Los deberes y las deudas

Mario Wainfeld

Para empezar con un elogio, valga señalar que la Cámara de Diputados procedió con sensatez en los (diferentes pero simultáneos) debates suscitados alrededor de Luis Patti, Eduardo Lorenzo y Rafael Bielsa. Los "dilemas morales", por usar una expresión en boga, que están a la orden del día, ameritan tratamientos dispares. El ex intendente de Escobar está sujeto al juicio de los legisladores, Borocotó y Bielsa deben ocupar sus bancas, quedando expuestos al debate político y eximidos de otras instancias tanto como el Gobierno, que metió las de andar en ambos casos.
La violación de derechos humanos que se imputa a Patti es un crimen, ni equivalente ni comparable con la defraudación a la voluntad popular en la que incurrieron Borocotó y, de modo transitorio, el ex canciller. Tamaña obviedad no debe leerse como una dispensa a quienes operaron en Palacio contra flamantes contratos electorales, sino apenas como una distinción en aras de la proporcionalidad entre la sanción y la falta. Dicho esto, vamos por partes.

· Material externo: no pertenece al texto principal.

(** * fsrl.utils.exp_util: experiment utilities

    A shallow embedding of [src/fsrl/utils/exp_util.py] and the properties of
    its helpers: seeding, the configuration/checkpoint loader, the name
    synthesis functions and the environment loader.

    Python objects are embedded as an inductive type of values, exceptions as
    an inductive type, and every function that can raise returns a [result].
    Functions with side effects thread an explicit record of the part of the
    process state they touch. *)

From Stdlib Require Import ZArith NArith List String Ascii Bool Lia.
From Stdlib Require Import Permutation Sorted DecimalString.
From Stdlib Require DecimalPos DecimalZ.
Import ListNotations.

Local Open Scope list_scope.
Local Open Scope string_scope.

(** ** The Python fragment the module relies on *)

Module Py.

(** Configuration values: the scalars, sequences and string-keyed mappings a
    YAML or JSON configuration holds.  A mapping keeps its items in insertion
    order, as a Python [dict] does.  [VNaN] is the floating-point
    not-a-number, the one scalar that does not equal itself; the other
    floating-point scalars are outside this model. *)
#[warnings="-register-all"]
Inductive value : Type :=
| VNone : value
| VBool (b : bool) : value
| VInt (n : Z) : value
| VStr (s : string) : value
| VNaN : value
| VList (items : list value) : value
| VTuple (items : list value) : value
| VDict (items : list (string * value)) : value.

Definition dict : Type := list (string * value).

(** Exceptions, with the data that their message is built from. *)
Inductive exn : Type :=
| KeyError (key : string)
| ValueError (msg : string)
| TypeError (msg : string)
| AttributeError (msg : string)
| AssertionError
| FileNotFoundError (path : string)
| IsADirectoryError (path : string)
| NotADirectoryError (path : string)
| ModuleNotFoundError (module : string)
| YAMLError
| UnpicklingError
| JSONDecodeError
| UnregisteredEnv (msg : string)
| DeprecatedEnv (msg : string)
| GymError (msg : string)
| RuntimeError (msg : string).

Inductive result (A : Type) : Type :=
| Return (a : A)
| Raise (e : exn).
Arguments Return {A} a.
Arguments Raise {A} e.

Definition bind {A B : Type} (m : result A) (k : A -> result B) : result B :=
  match m with
  | Return a => k a
  | Raise e => Raise e
  end.

(** [str(n)] on an integer: the decimal numeral, with a leading minus sign for
    a negative one.  The interpreter refuses to render an integer of more
    than 4300 digits; [printable] marks the integers within that limit, on
    which [str_int] is what [str] returns. *)
Definition str_int (n : Z) : string := NilZero.string_of_int (Z.to_int n).

Definition printable (n : Z) : bool := (Z.abs n <? 10 ^ 4300)%Z.

(** [str] on the scalars.  The module applies it to scalars only:
    [to_string] renders the containers itself, and the identifier that
    [load_environment] formats into its message is a string. *)
Definition str (v : value) : string :=
  match v with
  | VNone => "None"
  | VBool true => "True"
  | VBool false => "False"
  | VInt n => str_int n
  | VStr s => s
  | VNaN => "nan"
  | VList _ | VTuple _ | VDict _ => ""
  end.

(** Truth value of an object in a condition. *)
Definition truthy (v : value) : bool :=
  match v with
  | VNone => false
  | VBool b => b
  | VInt n => negb (n =? 0)%Z
  | VStr s => negb (String.length s =? 0)%nat
  | VNaN => true
  | VList l | VTuple l => negb (List.length l =? 0)%nat
  | VDict d => negb (List.length d =? 0)%nat
  end.

(** [d.get(k, None)] as an option, [d[k]] and [d.keys()]. *)
Fixpoint get {A : Type} (d : list (string * A)) (k : string) : option A :=
  match d with
  | [] => None
  | (k', v) :: rest => if (k' =? k)%string then Some v else get rest k
  end.

Definition getitem {A : Type} (d : list (string * A)) (k : string) : result A :=
  match get d k with
  | Some v => Return v
  | None => Raise (KeyError k)
  end.

Definition keys {A : Type} (d : list (string * A)) : list string := map fst d.

(** [k in l] for a list of strings. *)
Definition mem (k : string) (l : list string) : bool :=
  existsb (fun x => (x =? k)%string) l.

(** [a == b].  [bool] is a subclass of [int], so [True == 1]; not-a-number
    equals nothing, itself included; a list never equals a tuple; two
    mappings are equal when they have the same keys with equal values,
    whatever the insertion order.  Items of containers are compared as
    separate objects: the shortcut by which a container that holds
    not-a-number still equals itself, item by identical item, is not
    modelled, so [eq] may answer [false] there; where it answers [true], so
    does [==]. *)
Definition int_of_bool (b : bool) : Z := if b then 1%Z else 0%Z.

Los derechos humanos de los delincuentes

Patti no ha sido privado de su condición de legislador, que deberá ser discutida en comisión y resuelta por el pleno de la Cámara. Es una cuestión grave que, en caso de duda, debería dirimirse a favor de la validez de su diploma. El respeto a la soberanía popular es fundante en nuestra constitución, que adopta el sistema representativo en su artículo primero. Pero, con carácter de excepción, acepta que se discuta la habilidad moral de los legisladores. Tratados internacionales suscriptos por la Argentina que integran su Carta Magna desde la reforma de 1994 sugieren que los responsables de "graves violaciones a derechos humanos básicos" sean excluidos de cargos públicos si existen "pruebas suficientes de participación". Dichas normas no exigen procesamientos o condenas como recaudo ineludible para negarle investidura, como argumenta Patti, lo que tampoco quiere decir que puedan considerarse cumplidos con ligereza.
En otra parte de esta edición (ver página 11), el diputado Miguel Bonasso enumera argumentos fácticos que contravienen los de Patti. La Cámara deberá analizar a fondo esos argumentos y juzgar si hay elementos suficientes para dar por probado que Patti incurrió (durante la dictadura y aun en democracia) en las graves violaciones que se le achacan.
Viene a cuento recordar un sonsonete al que acude el ex subcomisario cuando se le reprocha no respetar las garantías para los sospechosos. El hombre suele endilgar a sus críticos que los obsesionan "los derechos humanos de los delincuentes". Pues bien, los derechos humanos conciernen a todas las personas, aun a las más patibularias, lo que en este caso debe sopesarse a favor de Patti, si cuadra.
La decisión sobre Patti no equivale a un juicio político en el que se dirime la (amplia y hasta imprecisa) causal de "mal desempeño". El debate debería centrarse en la prueba tangible sobre su conducta y, por ende, parecerse bastante más a un proceso común (incluido el principio "in dubio pro reo") que a un juicio político.
La Cámara deberá procurar estar a la altura de la magnitud de su resolución, que debe poner en ambos platillos el respeto a los que votaron a Patti y la vigencia de principios universales irrenunciables.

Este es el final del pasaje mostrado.